First and most obvious, I change what needs to be changed, and no more. If I take a picture, and it is flawed (as usual) and I know or can figure out how to fix it, I do. And if I think it's OK, I let it be. Actually, two of the top prizes I've won were with images I didn't edit at all, except for a little cropping or the like. Another prize-winner was heavily edited, after I made a mistake getting it ready to print, and the error led to something new for me.

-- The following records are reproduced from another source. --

(** Updates that leave the flags of a memtable alone. *)
Lemma flags_touch fresh ex ex' inf l m f x :
  flags_inv fresh ex inf l -> mems l !! m = Some x ->
  flush_in_progress_ (f x) = flush_in_progress_ x -> flush_completed_ (f x) = flush_completed_ x ->
  file_number_ (f x) = file_number_ x ->
  (flush_completed_ x = false -> ex' <> Some m -> ex <> Some m -> e_files (edit_ (f x)) = e_files (edit_ x)) ->
  (forall i, ex' <> Some i -> ex <> Some i) ->
  flags_inv fresh ex' inf (update_mem m f l).
Proof.
  intros [] Hx E1 E2 E3 E4 Hex.
  assert (Hat : forall i, flush_in_progress_ (mem_at i (update_mem m f l)) = flush_in_progress_ (mem_at i l) /\
    flush_completed_ (mem_at i (update_mem m f l)) = flush_completed_ (mem_at i l) /\
    file_number_ (mem_at i (update_mem m f l)) = file_number_ (mem_at i l)).
  { intros i. rewrite (mem_at_update _ _ _ _ _ Hx). case_decide as Hd; [|done]. subst i.
    by rewrite (mem_at_Some _ _ _ Hx). }
  split; [| | | |done|].
  - change (num_flush_not_started_ (update_mem m f l)) with (num_flush_not_started_ l).
    change (cur (update_mem m f l)) with (cur l). rewrite fl_num0. apply count_if_ext. intros i _.
    unfold waiting. by destruct (Hat i) as (-> & _).
  - intros i. destruct (Hat i) as (-> & -> & ->). apply fl_completed0.
  - intros i. destruct (Hat i) as (_ & -> & ->). intros Hi. destruct (fl_not_completed0 i Hi) as [? He].
    split; [done|]. intros Hi'. specialize (He (Hex i Hi')). rewrite (mem_at_update _ _ _ _ _ Hx).
    case_decide as Hd; [|done]. subst i. rewrite (mem_at_Some _ _ _ Hx) in *. rewrite E4; auto.
  - intros i. destruct (Hat i) as (-> & _). apply fl_fresh0.
  - intros i. destruct (Hat i) as (-> & -> & _). apply fl_inflight0.
Qed.

Lemma PickMemTable_inv fresh h hv inf n l :
  store_inv fresh h hv l -> flags_inv fresh None inf l -> needed_ok l ->
  let '(j, l') := PickMemTable n l in
  store_inv fresh h hv l' /\ needed_ok l' /\ same_list l l' /\ same_completed l l' /\
  flags_inv fresh None (inf ++ mems_ j) l' /\ (mems_ j <> [] -> meta_fd j = n).
Proof.
  intros Hst Hfl Hneed. unfold PickMemTable.
  pose proof (PickMemtablesToFlush_inv fresh h hv inf l Hst Hfl Hneed) as H.
  destruct (PickMemtablesToFlush l) as [ms l1]. destruct H as (H1 & H2 & H3 & H4 & H5).
  destruct ms as [|m ms]; cbn [mems_ meta_fd]; [done|].
  assert (Hm : m ∈ inf ++ m :: ms) by (apply elem_of_app; right; left).
  apply (fl_inflight _ _ _ _ H5) in Hm as (Hm & _).
  destruct (memlist_ok _ _ _ _ H1) as (_ & _ & Hsome). destruct (Hsome m Hm) as [[x Hx] _].
  split; [by apply (store_inv_update _ _ _ _ _ _ x)|]. split; [done|]. split; [by destruct H3|]. split.
  { intros i. rewrite (mem_at_update _ _ _ _ _ Hx). rewrite <- H4. case_decide as Hd; [|done].
    subst i. by rewrite (mem_at_Some _ _ _ Hx). }
  split; [|done]. by apply (flags_touch fresh None None _ _ _ _ x).
Qed.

Second, I've long had an interest in the relationships between order and disorder or pattern and randomness in art and in the real world. An early introduction to the art of the European Rennaisance started it, followed by a still-early exposure to modern artists such as Picasso, Dali, and (especially) Pollock, headed me in his direction, as did a college class in statistics which introduced me to the ideas of randomness, especially as defined by the mathematician Gauss. I studied and thought about these ideas for decades before getting into digital photography. I have on my computer a folder named WSWSW, for Wind, Sand, Weather, Stone, Water -- in no particular order. As I write, I have a print on my desk of a photo I've named "Bark". It is a photo of a chunk of the trunk of a beautiful tropical tree whose name I do not know. I rotated the photo and cropped it to the size I wanted. Then I edited it to emphasize a few colors, and add a few new ones. What results is a possibly fair abstract expressionist painting with colors that might have been inspired by Monet.
It's going to the local fair here in Clark County WA, and we'll see what the judges say -- not that I have tremendous faith in their taste -- but we'll see. So for this retired Silicon Valley tech writer, digital photography represents a whole new world of aesthetic opportunity, good or bad.